(Task)
In the data below, find the line that contains "- split_and!; try" and the line that contains "(** The active". Copy both, plus every line between them, exactly.
--
Lemma mini_entries_iter s :
  (mini_entries s).*1 = seqZ s (Z.of_nat (length (mini_entries s))) /\
  Forall (fun p => sl_LeafIndex p.2 = p.1) (mini_entries s) /\
  (@None error = None -> served 10 s <= s + Z.of_nat (length (mini_entries s))).
Proof.
  unfold mini_entries. rewrite length_map, length_seqZ. split; [|split].
  - rewrite <- list_fmap_compose. unfold compose. simpl. rewrite list_fmap_id.
    destruct (decide (10 - s <= 0)); [by rewrite !seqZ_nil by lia|f_equal; lia].
  - apply Forall_map, Forall_true. done.
  - pose proof (served_le 10 s). lia.
Qed.

(** A log of 300 entries, whose client stops in front of its partial tile. *)
Definition partial_entries (s : Z) : list (Z * static_entry) :=
  map (fun i => (i, mini_static i)) (seqZ s (served 300 s - s)).

Lemma partial_entries_iter s :
  (partial_entries s).*1 = seqZ s (Z.of_nat (length (partial_entries s))) /\
  Forall (fun p => sl_LeafIndex p.2 = p.1) (partial_entries s) /\
  (@None error = None -> served 300 s <= s + Z.of_nat (length (partial_entries s))).
Proof.
  unfold partial_entries. rewrite length_map, length_seqZ. split; [|split].
  - rewrite <- list_fmap_compose. unfold compose. simpl. rewrite list_fmap_id.
    destruct (decide (served 300 s - s <= 0)); [by rewrite !seqZ_nil by lia|f_equal; lia].
  - apply Forall_map, Forall_true. done.
  - lia.
Qed.
Hypothesis Hact0 : dbs s0 !! active = Some (DB a0).
Hypothesis Ha0 : db_good a0.

Lemma held_active0 x : held_at s0 active x -> held a0 x.
Proof. intros (d & Hd & Hx). congruence. Qed.

Lemma at_month_sound d s : db_good d -> at_month d s -> archive_sound s.
Proof.
  intros Hg (_ & _ & Hd & Hs). split; [intros d' Hd'; by assert (d' = d) as -> by congruence|].
  intros h Hh. exists d. auto.
Qed.

Lemma active_kept_good s a : active_kept s -> dbs s !! active = Some (DB a) -> db_good a.
Proof. intros (a' & Ha' & _ & Hg) Ha. assert (a' = a) as -> by congruence. auto. Qed.

Lemma active_kept_held s x : active_kept s -> held_at s0 active x -> held_at s active x.
Proof. intros (a & Ha & Hr & _) Hx%held_active0. exists a. split; [done|]. by apply (held_rows_same a0). Qed.

(** The month's rows are in the archive: the active file may go. *)
Lemma month_done d s :
  db_good d -> at_month d s -> (forall x, held_at s0 archive x -> held d x) -> (forall p, p ∈ rows a0 -> held d p.2) ->
  wp (let@ _ := attempt (remove active) in ret tt) month_post s.
Proof.
  intros Hg Hat Hold Hall. pose proof Hat as (Hf & Hk & Hd & Hs).
  assert (Hle : db_le a0 d).
  { apply rows_le; [apply Ha0|]. intros r (p & -> & Hp)%list_elem_of_fmap. by apply Hall. }
  assert (Hx : forall s', dbs s' !! archive = Some (DB d) -> forall x, held_at s0 active x -> held_at s' archive x).
  { intros s' Hd' x Hx%held_active0. exists d. auto. }
  assert (Hpost : forall r, month_post r s).
  { intros r. split_and!; try done; [by apply (at_month_sound d)|by intros a; apply active_kept_good|..].
    - intros x Hx'. exists d. auto.
    - intros x Hx'. right. by apply Hx.
    - intros x _. by apply Hx.
    - intros _. by exists d. }
  assert (Hd' : dbs (del_db active s) !! archive = Some (DB d)) by (rewrite dbs_del; by case_decide).
  assert (Hdel : forall r, month_post r (del_db active s)).
  { intros r. split_and!; [by apply frame_del; [right|]|..].
    - split; [intros d1 Hd1; by assert (d1 = d) as -> by congruence|]. intros h Hh. exists d. auto.
    - intros a. rewrite dbs_del. by case_decide.
    - intros x Hx'. exists d. auto.
    - intros x Hx'. right. by apply Hx.
    - intros x _. by apply Hx.
    - intros _. by exists d. }
  apply wp_bind, wp_attempt, wp_step; [by apply wp_ret|done|by apply wp_ret].
Qed.

Lemma month_inv_post r s : (forall x, held_at s0 archive x -> held d0 x) -> month_inv s -> r <> Ok tt -> month_post r s.
Proof.
  intros Hold (d & Hle & Hg & Hat) Hr. pose proof Hat as (Hf & Hk & Hd & Hs).
  split_and!; try done; [by apply (at_month_sound d)|by intros a; apply active_kept_good|..].
  - intros x Hx. exists d. auto.
  - intros x Hx. left. by apply active_kept_held.
  - intros _. by exists d.
Qed.

Lemma fresh_post r s : ~ is_archived s0 -> fresh s -> r <> Ok tt -> month_post r s.
Proof.
  intros Hno (Hf & Hk & Hs & Hd) Hr. split_and!; try done; [split; [|done]|by intros a; apply active_kept_good|..].
  - intros d Hd'. by apply Hd.
  - intros x (d & Hx & _). destruct Hno. by exists d.
  - intros x Hx. left. by apply active_kept_held.
  - by intros [?|?].
Qed.

Lemma at_month_refl d : dbs s0 !! archive = Some (DB d) -> archive_sound s0 -> at_month d s0.
Proof.
  intros Hd [_ Hs]. split_and!; [by split|exists a0; auto|done|].
  intros h Hh. destruct (Hs h Hh) as (d' & Hd' & Hin). congruence.
Qed.

Lemma flush_existing_wp scratchDir :
  1 <= appendBatchRows -> dbs s0 !! archive = Some (DB d0) -> archive_sound s0 ->
  wp (flush_files scan batchSize appendBatchRows pid active archive dedup scratchDir) month_post s0.
Proof.
  intros Hb Hd0 Hsound. pose proof (at_month_refl d0 Hd0 Hsound) as Hat.
  assert (Hg0 : db_good d0) by (by apply Hsound).
  assert (Hold : forall x, held_at s0 archive x -> held d0 x) by (intros x (d & Hd & Hx); congruence).
  assert (Hi : month_inv s0) by (by apply (month_inv_at d0)).
  unfold flush_files. apply wp_bind, wp_nop; [by apply month_inv_post..|].
  apply wp_bind, wp_nop; [by apply month_inv_post..|].
  assert (Hflush : wp (let@ _ := FlushMonthDeduped scan batchSize appendBatchRows pid active archive dedup scratchDir in
                       let@ _ := attempt (remove active) in ret tt) month_post s0).
  { apply wp_bind. eapply wp_mono; [by apply flush_deduped_wp|].
    intros [[]|e|] s' [H' Hok]; [|by apply month_inv_post..].
    destruct (Hok eq_refl) as (d & Hle & Hg & Hat' & Hall). apply (month_done d); auto. }
  apply wp_bind, wp_attempt, wp_step; [exact Hflush|by apply month_inv_post|]. rewrite Hd0. exact Hflush.
Qed.

Lemma flush_new_wp scratchDir :
  dbs s0 !! archive = None \/ dbs s0 !! archive = Some Torn -> archive_sound s0 ->
  wp (flush_files scan batchSize appendBatchRows pid active archive dedup scratchDir) month_post s0.
Proof.
  intros Hnone Hsound.
  assert (Hno : ~ is_archived s0) by (intros (d & Hd); destruct Hnone; congruence).
  assert (Hn : no_archive s0).
  { split_and!; [by split|exists a0; auto| |done]. apply set_eq. intros h. split; [|set_solver].
    intros Hh. destruct (proj2 Hsound h Hh) as (d & Hd & _). destruct Hnone; congruence. }
  assert (Hbad : forall s' r, no_archive s' -> r <> Ok tt -> month_post r s')
    by (intros; apply fresh_post; [done|by apply no_archive_fresh|done]).
  unfold flush_files. apply wp_bind, wp_nop; [by apply Hbad..|]. apply wp_bind, wp_nop; [by apply Hbad..|].
  assert (Hflush : wp (let@ _ := FlushMonthDeduped scan batchSize appendBatchRows pid active archive dedup scratchDir in
                       let@ _ := attempt (remove active) in ret tt) month_post s0).
  { apply wp_bind. eapply wp_mono; [by apply flush_missing_wp|].
    intros [[]|e|] s' [H' Hr]; [done|by apply Hbad..]. }
  apply wp_bind, wp_attempt, wp_step; [exact Hflush|by apply Hbad|].
  destruct Hnone as [Hnone|Hnone]; rewrite Hnone; [|exact Hflush]. cbn [fst snd].
  apply wp_bind. apply wp_mono with (Q := fun r s' => fresh s' /\ (r = Ok tt -> exists d,
      at_month d s' /\ rows d = rows a0 /\ db_good d)).
  - apply (wp_bind_pres no_archive); [apply pres_attempt, index_active_pres|done| |].
    { intros s' H'. split; intros; (split; [by apply no_archive_fresh|done]). }
    intros _ s1 H1. apply wp_bind. eapply wp_mono; [by apply copy_fresh_wp|].
    intros [[]|e|] s2 [H2 Hok]; [|by split..]. destruct (Hok eq_refl) as (d & _ & Hat & Hr & Hg).
    assert (Hgo : forall s', at_month d s' -> forall r : res unit, fresh s' /\ (r = Ok tt -> exists d,
      at_month d s' /\ rows d = rows a0 /\ db_good d)).
    { intros s' (Hf' & Hk' & Hd' & Hs') r. split.
      - split_and!; try done; [intros h Hh; exists d; auto|]. intros d1 Hd1. by assert (d1 = d) as -> by congruence.
      - intros _. exists d. by split_and!. }
    apply wp_mono with (Q := fun _ s' => at_month d s'); [|by intros r s' H'; apply Hgo]. revert Hat. apply pres_bind.
    + apply pres_attempt, open_dedup_pres.
    + intros [u|e]; [|auto with pres]. apply pres_bind; [apply pres_attempt, populate_pres|intros _].
      apply pres_bind; [apply pres_attempt, close_pres|auto with pres].
  - intros [[]|e|] s' [Hf Hok]; [|by apply fresh_post..]. destruct (Hok eq_refl) as (d & Hat & Hr & Hg).
    apply (month_done d); [done|done|by intros x (d' & Hd' & _); destruct Hno; exists d'|]. intros p Hp. apply held_in, list_elem_of_fmap.
    exists p. split; [done|]. by rewrite Hr.
Qed.

Lemma flush_files_wp scratchDir :
  1 <= appendBatchRows -> archive_sound s0 -> (forall d, dbs s0 !! archive = Some (DB d) -> d = d0) ->
  wp (flush_files scan batchSize appendBatchRows pid active archive dedup scratchDir) month_post s0.
Proof.
  intros Hb Hs Hd0. destruct (dbs s0 !! archive) as [[d|]|] eqn:E; [|by apply flush_new_wp; auto..].
  apply flush_existing_wp; [done| |done]. by rewrite (Hd0 d eq_refl) in E.
Qed.

End OneMonth.

End FlushSpec.

(** *** All months *)

Section FlushAllSpec.

Context (scan : db -> res (list bytes)) (batchSize appendBatchRows pid : Z).
Context (p : SubjectDBPool) (root dedupDir : string).
Hypothesis Hscan : forall d hs, scan d = Ok hs -> forall h, h ∈ hs -> h ∈ hashes d.
Hypothesis Hpid : 0 <= pid.
Hypothesis Hb : 1 <= appendBatchRows.
(** The active and the archive trees are separate. *)
Hypothesis Hsep : forall m m', month_path (activeDir p) m <> month_path root m'.

#[local] Abbreviation act := (month_path (activeDir p)).
#[local] Abbreviation arch := (month_path root).
#[local] Abbreviation ddp := (dedupPathFor dedupDir).


Lemma dedup_path_inj m m' : ddp m = ddp m' -> m = m'.
Proof. unfold dedupPathFor, Join. by intros H%str_app_inj_l%str_app_inj_l%str_app_inj_r. Qed.

Definition archives_sound (s : store) : Prop := forall m, archive_sound (arch m) (ddp m) s.
Definition actives_ok (ms : list string) (s : store) : Prop :=
  forall m, m ∈ ms -> exists a, dbs s !! act m = Some (DB a) /\ db_good a.

(** What a flush of the months [ms] promises, from [s] to [s']. *)
Record flushed (ms : list string) (s s' : store) : Prop := {
  fl_sound : archives_sound s';
  fl_archive : forall m x, held_at s (arch m) x -> held_at s' (arch m) x;
  fl_db : forall m, is_archived (arch m) s -> is_archived (arch m) s';
  fl_other : forall m, m ∉ ms -> dbs s' !! act m = dbs s !! act m;
  fl_active : forall m x, held_at s (act m) x -> held_at s' (act m) x \/ held_at s' (arch m) x;
  fl_good : forall m a, m ∈ ms -> dbs s' !! act m = Some (DB a) -> db_good a;
  fl_frame : forall q, db_file q -> (forall m, q <> arch m) -> (forall m, q <> act m) -> dbs s' !! q = dbs s !! q;
  fl_rest : forall m, m ∉ ms -> dbs s' !! arch m = dbs s !! arch m }.

Definition all_archived (ms : list string) (s s' : store) : Prop :=
  forall m, m ∈ ms -> is_archived (arch m) s' /\ forall x, held_at s (act m) x -> held_at s' (arch m) x.

Lemma flush_month_wp m s :
  actives_ok [m] s -> archives_sound s ->
  wp (flush_month scan batchSize appendBatchRows pid p root dedupDir m)
     (fun r s' => flushed [m] s s' /\ (r = Ok tt -> all_archived [m] s s')) s.
Proof.
  intros Hact Hs. destruct (Hact m) as (a & Ha & Hg); [by left|].
  set (d0 := match dbs s !! arch m with Some (DB d) => d | _ => empty_db true true end).
  unfold flush_month. eapply wp_mono.
  { apply (flush_files_wp scan batchSize appendBatchRows pid (act m) (arch m) (ddp m) s d0 a); try done.
    - split; apply month_path_db.
    - intros d Hd. unfold d0. by rewrite Hd. }
  intros r s' ([F1 F2] & Hsound & Hgood & Harch & Hor & Hok & Hdb).
  assert (Hother : forall m', m' <> m -> dbs s' !! act m' = dbs s !! act m' /\ dbs s' !! arch m' = dbs s !! arch m' /\
                     seens s' !! ddp m' = seens s !! ddp m').
  { intros m' Hne. split; [|split].
    - apply F1; [apply month_path_db|apply Hsep|]. by intros ?%month_path_inj.
    - apply F1; [apply month_path_db| |by apply not_eq_sym, Hsep]. by intros ?%month_path_inj.
    - apply F2. by intros ?%dedup_path_inj. }
  split; [split|].
  - intros m'. destruct (decide (m' = m)) as [->|Hne]; [done|]. destruct (Hother m' Hne) as (_ & E & E2).
    destruct (Hs m') as [H1 H2]. split; [intros d; rewrite E; apply H1|]. intros h. unfold seen_of. rewrite E, E2. apply H2.
  - intros m' x Hx. destruct (decide (m' = m)) as [->|Hne]; [by apply Harch|].
    eapply held_at_ext; [|exact Hx]. by apply Hother.
  - intros m' Hx. destruct (decide (m' = m)) as [->|Hne]; [by apply Hdb; right|].
    unfold is_archived in *. by rewrite (proj1 (proj2 (Hother m' Hne))).
  - intros m' Hne. apply Hother. intros ->. apply Hne. by left.
  - intros m' x Hx. destruct (decide (m' = m)) as [->|Hne]; [by apply Hor|]. left.
    eapply held_at_ext; [|exact Hx]. by apply Hother.
  - intros m' a' ->%list_elem_of_singleton. apply Hgood.
  - intros q Hq H1 H2. by apply F1.
  - intros m' Hne. apply Hother. intros ->. apply Hne. by left.
  - intros Hr m' ->%list_elem_of_singleton. split; [by apply Hdb; left|]. intros x. by apply Hok.
Qed.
--
(Finished task)
      - split_and!; try done; [intros h Hh; exists d; auto|]. intros d1 Hd1. by assert (d1 = d) as -> by congruence.
      - intros _. exists d. by split_and!. }
    apply wp_mono with (Q := fun _ s' => at_month d s'); [|by intros r s' H'; apply Hgo]. revert Hat. apply pres_bind.
    + apply pres_attempt, open_dedup_pres.
    + intros [u|e]; [|auto with pres]. apply pres_bind; [apply pres_attempt, populate_pres|intros _].
      apply pres_bind; [apply pres_attempt, close_pres|auto with pres].
  - intros [[]|e|] s' [Hf Hok]; [|by apply fresh_post..]. destruct (Hok eq_refl) as (d & Hat & Hr & Hg).
    apply (month_done d); [done|done|by intros x (d' & Hd' & _); destruct Hno; exists d'|]. intros p Hp. apply held_in, list_elem_of_fmap.
    exists p. split; [done|]. by rewrite Hr.
Qed.

Lemma flush_files_wp scratchDir :
  1 <= appendBatchRows -> archive_sound s0 -> (forall d, dbs s0 !! archive = Some (DB d) -> d = d0) ->
  wp (flush_files scan batchSize appendBatchRows pid active archive dedup scratchDir) month_post s0.
Proof.
  intros Hb Hs Hd0. destruct (dbs s0 !! archive) as [[d|]|] eqn:E; [|by apply flush_new_wp; auto..].
  apply flush_existing_wp; [done| |done]. by rewrite (Hd0 d eq_refl) in E.
Qed.

End OneMonth.

End FlushSpec.

(** *** All months *)

Section FlushAllSpec.

Context (scan : db -> res (list bytes)) (batchSize appendBatchRows pid : Z).
Context (p : SubjectDBPool) (root dedupDir : string).
Hypothesis Hscan : forall d hs, scan d = Ok hs -> forall h, h ∈ hs -> h ∈ hashes d.
Hypothesis Hpid : 0 <= pid.
Hypothesis Hb : 1 <= appendBatchRows.
(** The active and the archive trees are separate. *)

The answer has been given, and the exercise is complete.